Однажды среди сидящих на веранде узнал Королевич Свириденко, и тот его тоже узнал и обрадовался. Они сделались приятелями. Свириденко, который в это время зачем-то сменил фамилию и стал Гусевым, в странной своей жизни иногда не имел места, где бы переночевать — и приходил к Королевичу, и разделял с ним дежурство. Чем он в жизни занимался? Всяким занимался, в основном стремясь устроиться так, чтобы побольше времени оставить для музыки.
Музыка называлась панк-роком.
Королевич слушал ее, слушал, но понять и полюбить никак не мог, хотя и старался.
Но были, видимо, люди, которые музыку Свириденко, ставшего Гусевым, понимали прекрасно. И сами играли. И вот как-то раз они все приехали в Королевичев город на неофициальный панк-фестиваль. И Свириденко-Гусев привел их к Королевичу в детский сад.
Королевич засуетился. Объяснил, что еще до рассвета придут повара, а там потянутся и воспитатели, а за ними — дети… Его успокоили.
— Нормально, — убеждающе смотрел Гусев, — мы тут затусуемся ненадолго, утром уйдем…
Они ушли, конечно — а Королевич бегал, как полоумный, скрывая следы пребывания панков. А как их скроешь, те следы, если одну кровать неведомо когда (он же следил, всю ночь!) сломали, на доске для занятий нарисовали некоторый предмет, а, чтоб не дай бог не возникло сомнений по поводу замысла художника, еще и снабдили краткой выразительной подписью (стереть быстрее!); а уж пустые бутылки, а бычки в цветочных горшках! С каждым мгновением Королевич убеждался, сколь много он упустил.

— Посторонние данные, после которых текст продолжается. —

Lemma do_diff_loop_ok E changeset acc tr acc' tr' :
  foldM (do_diff_step E) changeset acc tr = (Ok acc', tr') →
  ∃ renderings, acc' = acc ++ renderings ∧ Forall2 (rendering_of E) changeset renderings.
Proof.
  revert acc tr. induction changeset as [|[[old_file new_file] xps] cs IH]; intros acc tr.
  - intros [<- _]%ret_ok. exists []. by rewrite app_nil_r.
  - intros (acc1 & tr1 & Hstep & (rs & -> & Hrs)%IH)%foldM_cons_ok.
    apply do_diff_step_ok in Hstep as (old_oid & new_oid & dl & Ho & Hn & Hd & ->).
    eexists (_ :: rs). rewrite <-app_assoc. split; [done|].
    constructor; [|done].
    by exists old_oid, new_oid, dl,
      (tr ++ [Exec (CmdDescribe old_file); Exec (CmdDescribe new_file)]), tr1.
Qed.

(** [do_diff] returns whenever the identities can be looked up and [_diff]
    returns on every entry. *)
Lemma do_diff_loop_total E changeset acc tr :
  Forall (λ e : entry,
            is_Some (describe_tool E e.1.1) ∧ is_Some (describe_tool E e.1.2)
            ∧ ∀ tr0, ∃ dl tr1, _diff E e.1.1 e.1.2 e.2 true tr0 = (Ok dl, tr1))
         changeset →
  ∃ acc' tr', foldM (do_diff_step E) changeset acc tr = (Ok acc', tr').
Proof.
  intros Hall. revert acc tr.
  induction Hall as [|[[old_file new_file] xps] cs ([oo Ho] & [on Hn] & Hd) _ IH];
    intros acc tr; [by eexists _, _|].
  simpl in *.
  destruct (Hd (tr ++ [Exec (CmdDescribe old_file); Exec (CmdDescribe new_file)]))
    as (dl & tr1 & Hdl).
  destruct (IH (acc ++ [Py.join Py.linesep
                          (render (oid_line_of oo on) old_file new_file dl)]) tr1)
    as (acc' & tr' & Hrest).
  exists acc', tr'. rewrite <-Hrest. apply bind_step, do_diff_step_ok.
  by exists oo, on, dl.
Qed.
(** * file-cleaner: the tree model, the sorter, the deletion engine and the
      navigation loop of [cleaner.c], with the properties of its specification.

    The C program keeps one mutable tree of [struct file] / [struct directory]
    nodes, linked by [next] (siblings), [subdirs] (first child) and [parent].
    The embedding is shallow:

    - a node is a value of [file]; the [next]-linked list hanging off
      [subdirs] is a Rocq list; the constructor records which of the two
      structs was allocated, the [type] field is kept as the byte the code
      stores;
    - a pointer into the tree (the cursor [cur] of [main], the argument of
      [remove_file]) is a [cursor]: the node together with the chain of its
      ancestors, nearest first, which is what following [parent] yields;
      [NULL] is [None];
    - the process is a state-and-exit monad [M]: a computation returns, leaves
      through [exit(3)] (which is how [err(3)] ends), or faults (undefined
      behaviour or a failed [assert]);
    - [unlink] and [rmdir] are answered by the [kernel] of the state, a
      function of the calls made so far, so that nothing is assumed about
      the disk; what [lstat], [opendir] and [readdir] answer during the
      build is the input [fs_entry] of [build_tree];
    - of the heap only one fact is kept, whether the root block has been
      freed, since [tree] of [main] is the one pointer the program keeps
      besides the cursor.

    Text written to stdout (the table of [print_node], with the
    floating-point formatting of [build_size_representation]) and the
    working directory are not modelled; allocation is assumed to succeed. *)

From Stdlib Require Import List ZArith Lia Bool String Ascii Permutation Sorted.
From Equations Require Import Equations.
Import ListNotations.
Set Warnings "-register-all".
Local Open Scope string_scope.
Local Open Scope Z_scope.

(* ===================================================================== *)
(** * Constants of the source and of <sys/stat.h> *)
(* ===================================================================== *)

Definition FILE_TYPE_OFFSET : Z := 12.
Definition DIRECTORY_UNLISTABLE : Z := 16.   (* 020 *)
Definition S_IFMT : Z := 61440.              (* 0170000 *)
Definition S_IFDIR : Z := 16384.             (* 0040000 *)

(** [S_IFDIR >> FILE_TYPE_OFFSET], the value [type] is compared with. *)
Definition TYPE_DIR : Z := Z.shiftr S_IFDIR FILE_TYPE_OFFSET.

Definition S_ISDIR (mode : Z) : bool := Z.land mode S_IFMT =? S_IFDIR.

(** [off_t] is a signed 64-bit integer. *)
Definition OFF_MIN : Z := - 2 ^ 63.
Definition OFF_MAX : Z := 2 ^ 63 - 1.
Definition in_off_t (z : Z) : bool := (OFF_MIN <=? z) && (z <=? OFF_MAX).

(* ===================================================================== *)
(** * Data model *)
(* ===================================================================== *)

(** [struct file] and [struct directory].  [File] is a node allocated with
    [sizeof(struct file)], [Directory] one allocated with
    [sizeof(struct directory)].  [subdirs_sorted] is [None] while the field
    has never been written ([build_tree] leaves it so for a directory it
    could not open). *)
Inductive file : Type :=
| File (name : string) (size : Z) (type : Z)
| Directory (name : string) (size : Z) (type : Z)
            (subdirs : list file) (self_size : Z)
            (subdirs_sorted : option bool).

Definition name (f : file) : string :=
  match f with File n _ _ => n | Directory n _ _ _ _ _ => n end.

Definition size (f : file) : Z :=
  match f with File _ z _ => z | Directory _ z _ _ _ _ => z end.

Definition type (f : file) : Z :=
  match f with File _ _ t => t | Directory _ _ t _ _ _ => t end.

(** The children of a node, for statements: a [File] has none. *)
Definition children (f : file) : list file :=
  match f with File _ _ _ => [] | Directory _ _ _ l _ _ => l end.

(** One ancestor of the node a cursor points to: the fields of that
    directory, and its children split around the child on the path
    ([fr_before] in list order, then the child, then [fr_after]). *)
Record frame : Type := mkFrame {
  fr_name : string;
  fr_size : Z;
  fr_type : Z;
  fr_before : list file;
  fr_after : list file;
  fr_self_size : Z;
  fr_sorted : option bool
}.

(** A non-NULL [struct file *] into the tree: the node and its [parent]
    chain, nearest ancestor first; the chain of the root is empty. *)
Definition cursor : Type := (file * list frame)%type.

(** The directory of a frame with child [f] put back in its place. *)
Definition plug (fr : frame) (f : file) : file :=
  Directory (fr_name fr) (fr_size fr) (fr_type fr)
            (fr_before fr ++ f :: fr_after fr)
            (fr_self_size fr) (fr_sorted fr).

(** The directory of a frame once the child on the path is unlinked. *)
Definition plug_removed (fr : frame) : file :=
  Directory (fr_name fr) (fr_size fr) (fr_type fr)
            (fr_before fr ++ fr_after fr)
            (fr_self_size fr) (fr_sorted fr).

(** The whole tree a cursor points into ([tree] of [main]). *)
Fixpoint root_of (f : file) (ctx : list frame) : file :=
  match ctx with
  | [] => f
  | fr :: up => root_of (plug fr f) up
  end.

(* ===================================================================== *)
(** * The process monad *)
(* ===================================================================== *)

Inductive syscall : Type :=
| Unlink (path : string)
| Rmdir (path : string).

(** The answer of the kernel to a call, given the calls made before it:
    [None] is return value 0, [Some e] is -1 with [errno = e]. *)
Definition kernel : Type := list syscall -> syscall -> option Z.

Record state : Type := mkState {
  st_kernel : kernel;
  st_trace : list syscall;     (* calls made so far, oldest first *)
  st_stderr : list string;     (* lines written to stderr, oldest first *)
  st_tree_freed : bool         (* the block [tree] of [main] points to
                                  has been passed to [free] *)
}.

(** The state after one more line on stderr. *)
Definition logged (msg : string) (s : state) : state :=
  mkState (st_kernel s) (st_trace s) (st_stderr s ++ [msg])
          (st_tree_freed s).

Inductive fault : Type :=
| NullDereference
| OutOfBoundsRead
| UninitialisedRead
| UseAfterFree
| SignedOverflow
| AssertionFailure.

Inductive outcome (A : Type) : Type :=
| Ret (a : A) (s : state)
| Exit (status : Z) (s : state)
| Fault (why : fault).
Arguments Ret {A} a s.
Arguments Exit {A} status s.
Arguments Fault {A} why.

Definition M (A : Type) : Type := state -> outcome A.

Definition ret {A} (a : A) : M A := fun s => Ret a s.

Definition bind {A B} (m : M A) (k : A -> M B) : M B :=
  fun s => match m s with
           | Ret a s' => k a s'
           | Exit c s' => Exit c s'
           | Fault w => Fault w
           end.

Notation "x <- m ;; k" := (bind m (fun x => k))
  (at level 61, m at next level, right associativity).
Notation "' pat <- m ;; k" := (bind m (fun x => match x with pat => k end))
  (at level 61, pat pattern, m at next level, right associativity).
Notation "m ;;; k" := (bind m (fun _ => k))
  (at level 61, right associativity).

Definition fail {A} (w : fault) : M A := fun _ => Fault w.

(** [fprintf(stderr, ...)]. *)
Definition eprint (msg : string) : M unit :=
  fun s => Ret tt (logged msg s).

(** [exit(status)]: the parent sees the low byte of [status]. *)
Definition exit (status : Z) : M unit :=
  fun s => Exit (Z.land status 255) s.

(** [err(eval, fmt, ...)] of <err.h>: writes the message to stderr and calls
    [exit(eval)].  It does not return (err(3): "The err(), verr(), errx(),
    and verrx() functions do not return, but exit with the value of the
    argument eval"), so what follows a call of [err] in the source is written
    here after it and never runs. *)
Definition err (eval : Z) (msg : string) : M unit :=
  eprint msg ;;; exit eval.

(** A system call: the kernel answers from the trace, the call is appended. *)
Definition sys (c : syscall) : M (option Z) :=
  fun s => Ret (st_kernel s (st_trace s) c)
               (mkState (st_kernel s) (st_trace s ++ [c]) (st_stderr s)
                        (st_tree_freed s)).

(** [free(f)] on the root of the tree, which [tree] of [main] still
    points to. *)
Definition free_root : M unit :=
  fun s => Ret tt (mkState (st_kernel s) (st_trace s) (st_stderr s) true).

(** [a + b] on [off_t]; signed overflow is undefined behaviour. *)
Definition off_add (a b : Z) : M Z :=
  if in_off_t (a + b) then ret (a + b) else fail SignedOverflow.

(* ===================================================================== *)
(** * String helpers *)
(* ===================================================================== *)

Definition slash : ascii := "/"%char.

(** [isspace] in the C locale. *)
Definition isspace (c : ascii) : bool :=
  let n := nat_of_ascii c in
  (Nat.eqb n 32 || (Nat.leb 9 n && Nat.leb n 13))%bool.

Fixpoint last_char (s : string) : option ascii :=
  match s with
  | EmptyString => None
  | String c EmptyString => Some c
  | String _ s' => last_char s'
  end.

(** [concat_path]: [None] when [path_a] is empty, where the source reads
    [path_a[-1]]. *)
Definition concat_path (path_a path_b : string) : option string :=
  match last_char path_a with
  | None => None
  | Some c =>
      if Ascii.eqb c slash then Some (path_a ++ path_b)
      else Some (path_a ++ String slash path_b)
  end.

(** The loop of [get_file_name]: [p] is the rest of the path, [result] the
    suffix found so far. *)
Fixpoint get_file_name_loop (p : string) (prev : bool) (result : string)
  : string :=
  match p with
  | EmptyString => result
  | String c p' =>
      if Ascii.eqb c slash then get_file_name_loop p' true result
      else get_file_name_loop p' false (if prev then p else result)
  end.

Definition get_file_name (path : string) : string :=
  get_file_name_loop path false path.

Fixpoint skip_space (s : string) : string :=
  match s with
  | EmptyString => EmptyString
  | String c s' => if isspace c then skip_space s' else s
  end.

(** What is left of [s] once [end] has walked back over the trailing
    whitespace and [end[1]] is set to NUL. *)
Fixpoint cut_trailing_space (s : string) : string :=
  match s with
  | EmptyString => EmptyString
  | String c s' =>
      match cut_trailing_space s' with
      | EmptyString => if isspace c then EmptyString else String c EmptyString
      | r => String c r
      end
  end.

(** [extract_name]: the line without leading and trailing whitespace. *)
Definition extract_name (line : string) : string :=
  match skip_space line with
  | EmptyString => EmptyString            (* empty line *)
  | start => cut_trailing_space start
  end.

(** [is_empty_line]; [None] is the NULL pointer. *)
Fixpoint all_space (s : string) : bool :=
  match s with
  | EmptyString => true
  | String c s' => if isspace c then all_space s' else false
  end.

Definition is_empty_line (s : option string) : bool :=
  match s with
  | None => true
  | Some s => all_space s
  end.

(** [strsep(&line, " \t\n")]: the first token, and what [line] is set to
    (NULL when no delimiter is found). *)
Definition is_delim (c : ascii) : bool :=
  let n := nat_of_ascii c in
  (Nat.eqb n 32 || Nat.eqb n 9 || Nat.eqb n 10)%bool.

И, казалось бы, все успел, все прибрал, вымыл, выскоблил, отчистил Королевич — смахнул пот с озабоченного чела. Вот только уснувшего в расхристанном виде Свириденко, превратившегося в Гусева по некоей загадочной причине, — проглядел он, и Гусев остался спать в физкультурном зале. За свернутыми канатами.
Когда потянулись туда дети… Тонконогие в пупырышках, тихие, послушные дети… И физкультурный работник — все та же постаревшая Светлана Гуговна — дала первый свисток… Восстал бывший Свириденко, а ныне Гусев, от снов своих алкогольных и беспокойных.
Детский визг достиг самой крыши. Полетел ввысь, иглой пронзил небо.
На проспект Ленина упала мертвая птица.
Королевича, конечно, уволили.
«Вышибли с треском», — думал он, переживая. А Гусев-Свириденко сказал ему так:
— Не парься. Чтобы перед тобой, чувак, открылась следующая дверь — надо, чтобы закрылась предыдущая. Тебе давно пора расстаться с детским садом… — Все это Гусев произнес с важным видом, как будто был много старше и мудрее Королевича, но вдруг не выдержал, фыркнул и расхохотался. — А скажи, круто я… там, в канатах…
— Да уж, — печально подтвердил Королевич. — Вот не знал, кто на самом деле тот пьяница-физкультурник…
Гусев выпятил грудь, напружинил ноги, походил картинно перед Королевичем туда и сюда. Потом сел, задумался.
— А ведь это значит, что время идет по кругу, — сказал он.
Королевич кивнул.
— Я уже думал об этом… Но только не так, как ты — что совсем по кругу, я думал: только у нас. Еще когда тебя на веранде увидел. Опять, думаю, Свириденко на веранде сидит… А я по вечерам на ковре играю…
Гусев смотрел круглыми, блестящими, как пуговицы, глазами.
— Надо разорвать к чертям этот круг!
А тут вдруг грянул опять фестиваль — но уже не для панков, а для артистов любительских театров, и вполне, конечно, легитимный. На нем удалось Королевичу блеснуть, получить даже ценный приз и одобрение жюри — за лучшую мужскую роль второго плана.
— Жена моя, — рассказывал Королевич, выходя на авансцену, — сбежала от меня на второй день после свадьбы, по причине моей непривлекательной наружности…
Зрители вздыхали. Верили, что так и есть. А Королевич смущался, ведь он их обманывал невольно: у него не бывало никогда никакой жены… Зрители видели смущение Королевича, и от этого жалели, и верили ему еще больше.
На работу ходить теперь было не нужно; Королевич все время свое проводил во Дворце культуры. И вот уже пошутил кто-то над его редкой фамилией:
— Где и жить ему, как не во Дворце, ведь он Королевич…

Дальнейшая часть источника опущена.